- **Problem**: Write down exactly the lines of the records below, beginning with the first and ending with the line that includes "exists cs s', serve".

(Stored items from a collection)
(** ** The interface *)

(** What a service promises: it has a keyspace, which it shows at the time at
    which the next command will run; connections are accepted as long as there is
    room, and take away at most their own; a command on a connection that is ready
    is answered as the abstract server says, in some chunks, and nobody's connection is
    lost.  A connection that is closed may keep its room for a while. *)
Class Answering (S : Type) `{!Service S} := {
  clock : S -> nat -> Z;
  view : S -> keymap;
  room : S -> Z;
  ready : Z -> S -> Prop;
  usable : S -> Prop;
  sendable : list bytes -> Prop;
  connect_ready s : usable s -> 0 < room s -> exists conn s', connect s = (inr conn, s') /\ ready conn s' /\ usable s' /\ ~ ready conn s /\
    view s' = view s /\ clock s' = clock s /\ room s - 1 <= room s' /\ (forall c, ready c s -> ready c s');
  serve_answers conn a s v m' enc : ready conn s -> sendable a -> answer (clock s) (view s) a = Some (v, m') -> encode_value v = Ok enc ->
    exists cs s', serve conn (encode_command a) s = (cs, s') /\ chunks cs /\ concat cs = enc /\
      view s' = prune (clock s' 0%nat) m' /\ room s <= room s' /\ (usable s -> usable s') /\ (forall c, ready c s -> ready c s');
  hang_up_keeps conn s : ready conn s -> usable s ->
    let s' := hang_up conn s in view s' = view s /\ clock s' = clock s /\ room s <= room s' /\ usable s' /\ (forall c, c <> conn -> ready c s -> ready c s')
}.

(** ** The server as a service *)

(** What the network and the event loop decide at each call of a client: the
    pieces in which it receives the replies, the reads in which the server
    receives what it writes, and the connections whose [handle_client] goes on with
    its end before that. *)
Record Network := mkNetwork {
  cut : nat -> bytes -> list bytes;
  arrive : nat -> bytes -> list ReadEvent;
  tidy : nat -> list Z
}.
Lemma step_ok wks s wks' s' :
  bench_inv wks s -> bench_step command None (wks, s) (wks', s') ->
  bench_inv wks' s' /\ total_work wks' + 1 = total_work wks /\ map wk_id wks' = map wk_id wks /\ map wk_count wks' = map wk_count wks.
Proof.
  intros Hinv Hst. inversion Hst as [t1 t2 l1 wk l2 s0 wk' s0' Hturn]; subst. destruct (decide (0 < work wk)) as [Hw|Hw].
  - destruct (turn_ok t1 t2 l1 wk l2 s Hinv Hw) as (wk1 & s1 & Hr & Hi & Hwk & Hid & Hc). rewrite Hturn in Hr. injection Hr as <- <-.
    split; [done|]. unfold total_work. rewrite !map_app, !zsum_app. cbn [map zsum foldr]. rewrite Hid, Hc. split; [lia|done].
  - exfalso. pose proof (bi_workers _ _ Hinv) as Hws. apply Forall_app in Hws as [_ [(Hcnt & _ & Hph) _]%Forall_cons].
    unfold work, worker_turn in *. destruct (wk_phase wk); try done; lia.
Qed.

Lemma steps_ok n wks s wks' s' :
  bench_inv wks s -> nsteps (bench_step command None) n (wks, s) (wks', s') ->
  bench_inv wks' s' /\ total_work wks' + Z.of_nat n = total_work wks /\ map wk_id wks' = map wk_id wks /\ map wk_count wks' = map wk_count wks.
Proof.
  revert wks s. induction n as [|n IH]; intros wks s Hinv Hst; inversion Hst as [|? ? [wks1 s1] ? H1 H2]; subst; [split_and!; first [done|lia]|].
  destruct (step_ok _ _ _ _ Hinv H1) as (Hi & Hw & Hid & Hc). destruct (IH _ _ Hi H2) as (Hi' & Hw' & Hid' & Hc').
  split; [done|]. split; [lia|]. by rewrite Hid', Hc'.
Qed.
(* ===== verification/EndToEnd.v ===== *)
(** * The end-to-end checks ([docs/_qa_e2e_verify.py])

    The script that starts servers, talks to them, kills them and starts them
    again: its client, the assertions of its sections, and what they mean on the
    modelled server. *)
From S2P Require Import Prelude PyText PyFloat Encoder Parser Dict Store StoreSpec Eviction Crc32 Rdb AofFile AofLog Config Security Master Commands Server Client Snapshots Recovery Memory Replica Requests ClientView.
Local Open Scope Z_scope.

(** ** Assertions *)

(** [==] on the values that a parser makes. *)
Fixpoint py_eq (x y : pyobj) : bool :=
  match x, y with
  | PNone, PNone => true
  | PInt m, PInt n => m =? n
  | PBytes s, PBytes t | PStr s, PStr t => bool_decide (s = t)
  | PList l, PList k =>
      (fix list_eq l k :=
         match l, k with
         | [], [] => true
         | x :: l', y :: k' => py_eq x y && list_eq l' k'
         | _, _ => false
         end) l k
  | _, _ => false
  end.

(** A [dict] of parsed values. *)
Abbreviation mapping := (list (pyobj * pyobj)).

Fixpoint mapping_get (d : mapping) (k : pyobj) : option pyobj :=
  match d with [] => None | (k', v) :: d' => if py_eq k' k then Some v else mapping_get d' k end.

Fixpoint mapping_set (d : mapping) (k v : pyobj) : mapping :=
  match d with
  | [] => [(k, v)]
  | (k', v') :: d' => if py_eq k' k then (k', v) :: d' else (k', v') :: mapping_set d' k v
  end.

Definition mapping_eq (d e : mapping) : bool :=
  (zlen d =? zlen e) && forallb (fun kv => match mapping_get e kv.1 with Some v => py_eq kv.2 v | None => false end) d.

(** [zip(value[0::2], value[1::2])] of a list of even length. *)
Fixpoint zip_pairs (l : list pyobj) : list (pyobj * pyobj) :=
  match l with k :: v :: l' => (k, v) :: zip_pairs l' | _ => [] end.

Fixpoint dict_of_pairs (d : mapping) (l : list (pyobj * pyobj)) : result mapping :=
  match l with
  | [] => Ok d
  | (PList _, _) :: _ => Err (TypeError (u "unhashable type: 'list'"))
  | (k, v) :: l' => dict_of_pairs (mapping_set d k v) l'
  end.

Definition assert_ (c : bool) : result unit := if c then Ok tt else Err AssertionError.

Definition pair_mapping (value : pyobj) : result mapping :=
  match value with
  | PList l => if zlen l mod 2 =? 0 then dict_of_pairs [] (zip_pairs l) else Err AssertionError
  | _ => Err AssertionError
  end.

(** [x in s] of bytes or text *)
Fixpoint is_in (x s : bytes) : bool :=
  bool_decide (take (length x) s = x) || match s with [] => false | _ :: s' => is_in x s' end.

Definition equals (v r : pyobj) : result unit := assert_ (py_eq r v).
Definition is_none (r : pyobj) : result unit := assert_ (match r with PNone => true | _ => false end).
Definition maps_to (d : mapping) (r : pyobj) : result unit := let* m := pair_mapping r in assert_ (mapping_eq m d).
Definition error_with (x : str) (r : pyobj) : result unit :=
  assert_ (match r with PErrorMsg m => is_in x m | _ => false end).
Definition unchecked (_ : pyobj) : result unit := Ok tt.

(** ** Sections *)

(** A statement of a section: a command and what is asserted of its reply, a
    pause in milliseconds, or a line of evidence. *)
Inductive statement :=
| Execute (parts : list part) (check : pyobj -> result unit)
| Sleep (ms : Z)
| Evidence (line : str).
(* ===== verification/System.v ===== *)
(** * Master and replicas together

    The server with its clients, its log, its background tasks and its replica
    links as one transition system, and what it guarantees to the replicas:
    the commands on a link lead from the snapshot of the link to the present
    keyspace of the master.  Together with the replica client this gives
    convergence end to end. *)
From stdpp Require Import relations.
From S2P Require Import Prelude PyText PyFloat Encoder Parser Dict Store StoreSpec Eviction Crc32 Rdb AofFile AofLog Config Master Commands Server Recovery Replica.
Local Open Scope Z_scope.

(** ** Steps of the system *)

(** What can happen to a running master, in any order: a client command, the
    PSYNC of a replica, progress on the replica links, connections that come
    and go, and the background tasks. *)
Inductive system_step (mbl : Z) (s : RedisServer) : RedisServer -> Prop :=
| sy_command w conn a r s' :
    good_command mbl (w, conn, a) -> upper_name a <> b "PSYNC" -> execute w (client_ctx conn a) s = (Ok r, s') ->
    system_step mbl s s'
| sy_psync w conn : dict_get (replicas (master_ s)) conn = None -> system_step mbl s (start_full_resync w s conn)
| sy_link m' : link_step (master_ s) m' -> system_step mbl s (set_master s m')
| sy_accept : system_step mbl s (accept s).2
| sy_disconnect_begin conn : system_step mbl s (disconnect_begin conn s)
| sy_disconnect_end conn : system_step mbl s (disconnect_end conn s)
| sy_bgsave now : system_step mbl s (bgsave_take_snapshot now s)
| sy_bgsave_thread call io : system_step mbl s (bgsave_thread call io s)
| sy_rewrite io now current_ms : system_step mbl s (aof_rewrite_worker io now current_ms s)
| sy_expire rnd now : system_step mbl s (active_expire_tick rnd now s)
| sy_fsync : system_step mbl s (set_aof s (fsync_tick None (aof s))).

Lemma fsync_tick_ready l : log_ready l -> log_ready (fsync_tick None l) /\ file (fsync_tick None l) = file l.
Proof.
  intros [He Ho Hh Hq Hp Hi Hc]. unfold fsync_tick, fsync_sync. destruct (negb (fsync_task l)); [by split|].
  destruct (negb (fh l) || negb (dirty l)); simpl; by split.
Qed.

(** ** The background tasks change nothing a client can see *)

Lemma expire_sample_plain now st sample : no_deadlines st -> (expire_sample now st sample).2 = st.
Proof.
  intros H. induction sample as [|k ks IH]; simpl; [done|]. destruct (dict_get (entries st) k) as [e|] eqn:E; [|done].
  unfold no_deadlines in H. rewrite Forall_forall in H. apply dict_get_elem in E. specialize (H _ E). simpl in H. by rewrite H.
Qed.

Lemma active_expire_plain rnd now st n : no_deadlines st -> (active_expire_cycle rnd now st n).2 = st.
Proof. intros H. unfold active_expire_cycle. case_match; [done|]. by apply expire_sample_plain. Qed.

Lemma snapshot_plain now st : plain st -> snapshot now st = (entries st, st).
Proof. intros [Hok Hnd]. apply snapshot_timeless; [done|by apply no_deadlines_keyspace]. Qed.

Lemma replace_file_ready io data l : log_ready l -> log_ready (replace_file_sync io data l).2.
Proof. intros [He Ho Hh Hq Hp Hi Hc]. destruct io; simpl; try (by split); rewrite Ho; by split. Qed.

Lemma rewrite_ready io now es l : log_ready l -> log_ready (rewrite io now es l).2.
Proof.
  intros H. unfold rewrite. case_match; [done|]. destruct (build_rewrite_payload now es) as [data|]; [|done].
  pose proof (replace_file_ready io data l H). by destruct (replace_file_sync io data l) as [[] l'].
Qed.

(** A step that leaves the keyspace and the links alone. *)
Definition calm (s s' : RedisServer) : Prop :=
  (serving s -> serving s') /\ store s' = store s /\ master_ s' = master_ s.

Lemma bgsave_thread_calm call io s : calm s (bgsave_thread call io s).
Proof. unfold bgsave_thread. repeat case_match; (split; [|done]); intros []; by split. Qed.

Lemma calm_steps mbl s s' :
  serving s -> system_step mbl s s' ->
  calm s s' \/ (exists m', link_step (master_ s) m' /\ serving s' /\ store s' = store s /\ master_ s' = m') \/
  (exists w conn, dict_get (replicas (master_ s)) conn = None /\ s' = start_full_resync w s conn) \/
  (exists w conn a r, good_command mbl (w, conn, a) /\ upper_name a <> b "PSYNC" /\ execute w (client_ctx conn a) s = (Ok r, s')).
Proof.
  intros Hs [w conn a r s1 H1 H2 H3|w conn Hc|m' Hm| |conn|conn|now|call io|io now cur|rnd now|].
  - right. right. right. by exists w, conn, a, r.
  - right. right. left. by exists w, conn.
  - right. left. exists m'. destruct Hs. split_and!; first [done|by split].
  - left. unfold accept. case_if; (split; [|done]); intros []; by split.
  - right. left. exists (unregister (master_ s) conn). destruct Hs. split_and!; first [done|apply ls_unregister|by split].
  - left. split; [|done]. intros []; by split.
  - left. unfold bgsave_take_snapshot. destruct (bgsave_task s); try (by split).
    rewrite snapshot_plain by apply Hs. split; [|done]. intros []; by split.
  - left. apply bgsave_thread_calm.
  - left. unfold aof_rewrite_worker. case_match; [|by split]. rewrite snapshot_plain by apply Hs.
    pose proof (rewrite_ready io cur (entries (store s)) (aof s)) as Hr. destruct (rewrite io cur _ _) as [x l]. simpl in Hr.
    split; [|done]. intros []. split; try done. by apply Hr.
  - left. unfold active_expire_tick. rewrite active_expire_plain by apply Hs. destruct s. split; [|done]. by intros [].
  - left. split; [|done]. intros []. split; try done. by apply fsync_tick_ready.
Qed.

(** ** The invariant *)

(** [cmds] are the commands propagated so far.  Every snapshot was taken of a
    store without deadlines, and the commands propagated since it was taken
    lead from it to the present keyspace [ks], as long as its link is alive. *)
Record links_inv (mbl : Z) (cmds : list (list bytes)) (starts : list origin) (m : MasterReplication) (ks : gmap bytes KeyEntry) : Prop := {
  sy_master : master_inv (map encode_command cmds) starts m;
  sy_loggable : Forall (loggable mbl) cmds;
  sy_origin : forall id o, starts !! id = Some o -> exists st, plain st /\ o.2 = entries st;
  sy_alive : forall id o l, starts !! id = Some o -> links m !! id = Some l -> alive l = true ->
               succeed_all (dict_map o.2) (drop o.1 cmds) ks
}.

Record system_inv (mbl : Z) (cmds : list (list bytes)) (starts : list origin) (s : RedisServer) : Prop := {
  sy_serving : serving s;
  sy_keys : keys_fit mbl (keyspace (store s));
  sy_links : links_inv mbl cmds starts (master_ s) (keyspace (store s))
}.

Lemma succeed_all_snoc m l m1 a m2 : succeed_all m l m1 -> succeeds m1 a m2 -> succeed_all m (l ++ [a]) m2.
Proof. intros H Hs. eapply succeed_all_trans; [exact H|]. econstructor; [exact Hs|constructor]. Qed.

Lemma calm_inv mbl cmds starts s s' : system_inv mbl cmds starts s -> calm s s' -> system_inv mbl cmds starts s'.
Proof. intros [] (Hs & Est & Em). split; rewrite ?Em, ?Est; auto. Qed.

Lemma link_step_links mbl cmds starts m m' ks : links_inv mbl cmds starts m ks -> link_step m m' -> links_inv mbl cmds starts m' ks.
Proof.
  intros [] Hl. split; try done.
  - by eapply link_step_inv.
  - intros id o l' Ho Hl' Ha. destruct (link_step_no_revival _ _ Hl id l' Hl' Ha) as (l & Hi & Hal). eauto.
Qed.

Lemma psync_links mbl cmds starts m st conn :
  links_inv mbl cmds starts m (keyspace st) -> plain st -> dict_get (replicas m) conn = None ->
  links_inv mbl cmds (starts ++ [(length cmds, entries st)]) (full_resync_begin m conn (entries st)) (keyspace st).
Proof.
  intros [Hm Hlog Ho Ha] Hp Hc. split; try done.
  - rewrite <- (length_map encode_command cmds). by apply begin_inv.
  - intros id o [H|[_ H]]%lookup_app_Some; [by eapply Ho|]. apply list_lookup_singleton_Some in H as [_ <-]. by exists st.
  - intros id o l Hst Hl Hal. pose proof (mi_starts _ _ _ Hm) as Hlen. simpl in Hl.
    apply lookup_app_Some in Hst as [Hst|[Hge Hst]].
    + rewrite lookup_app_l in Hl by (rewrite <- Hlen; by eapply lookup_lt_Some). eauto.
    + apply list_lookup_singleton_Some in Hst as [_ <-]. simpl. rewrite drop_ge by lia. constructor.
Qed.

(** One propagated command. *)
Lemma propagate_links mbl cmds starts m ks fails a ks' :
  links_inv mbl cmds starts m ks -> loggable mbl a -> succeeds ks a ks' ->
  exists cmds', links_inv mbl cmds' starts (propagate fails a m) ks'.
Proof.
  intros [Hm Hlog Ho Ha] Hla Hsu. set (m' := propagate fails a m).
  assert (forall id o l', starts !! id = Some o -> links m' !! id = Some l' -> alive l' = true ->
    replicas m <> [] /\ (o.1 <= length cmds)%nat /\ succeed_all (dict_map o.2) (drop o.1 cmds) ks) as Hold.
  { intros id o l' Hst Hl' Hal. destruct (propagate_no_revival _ _ _ id l' Hl' Hal) as (l & Hl & Hall).
    destruct (mi_link _ _ _ Hm _ _ _ Hst Hl) as [Hlt _ Hre _ _ _]. rewrite length_map in Hlt.
    destruct (Hre Hall) as (_ & _ & Hreg). split; [|eauto]. intros E. by rewrite E in Hreg. }
  pose proof (propagate_inv _ _ _ fails a Hm) as Hm'. fold m' in Hm'. destruct (replicas m) as [|x rs] eqn:Er.
  - exists cmds. rewrite app_nil_r in Hm'. split; try done. intros id o l Hst Hl Hal. by destruct (Hold id o l Hst Hl Hal).
  - exists (cmds ++ [a]). split; [by rewrite map_app| |done|].
    + apply Forall_app. split; [done|]. by constructor.
    + intros id o l Hst Hl Hal. destruct (Hold id o l Hst Hl Hal) as (_ & Hle & Hsa).
      rewrite drop_app_le by done. by eapply succeed_all_snoc.
Qed.

Lemma propagate_all_links mbl w new ks ks' :
  succeed_all ks new ks' -> Forall (loggable mbl) new -> forall cmds starts m, links_inv mbl cmds starts m ks ->
  exists cmds', links_inv mbl cmds' starts (propagate_all w new m) ks'.
Proof.
  induction 1 as [|ks a ks1 new ks2 Hsu Hsa IH]; intros HF cmds starts m0 Hi; [by exists cmds|].
  apply Forall_cons in HF as [Hla HF]. destruct (propagate_links _ _ _ _ _ (w_replica_fails w) a ks1 Hi Hla Hsu) as [cmds1 H1].
  by apply (IH HF cmds1).
Qed.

- **Exercise output**:
(** ** The interface *)

(** What a service promises: it has a keyspace, which it shows at the time at
    which the next command will run; connections are accepted as long as there is
    room, and take away at most their own; a command on a connection that is ready
    is answered as the abstract server says, in some chunks, and nobody's connection is
    lost.  A connection that is closed may keep its room for a while. *)
Class Answering (S : Type) `{!Service S} := {
  clock : S -> nat -> Z;
  view : S -> keymap;
  room : S -> Z;
  ready : Z -> S -> Prop;
  usable : S -> Prop;
  sendable : list bytes -> Prop;
  connect_ready s : usable s -> 0 < room s -> exists conn s', connect s = (inr conn, s') /\ ready conn s' /\ usable s' /\ ~ ready conn s /\
    view s' = view s /\ clock s' = clock s /\ room s - 1 <= room s' /\ (forall c, ready c s -> ready c s');
  serve_answers conn a s v m' enc : ready conn s -> sendable a -> answer (clock s) (view s) a = Some (v, m') -> encode_value v = Ok enc ->
    exists cs s', serve conn (encode_command a) s = (cs, s') /\ chunks cs /\ concat cs = enc /\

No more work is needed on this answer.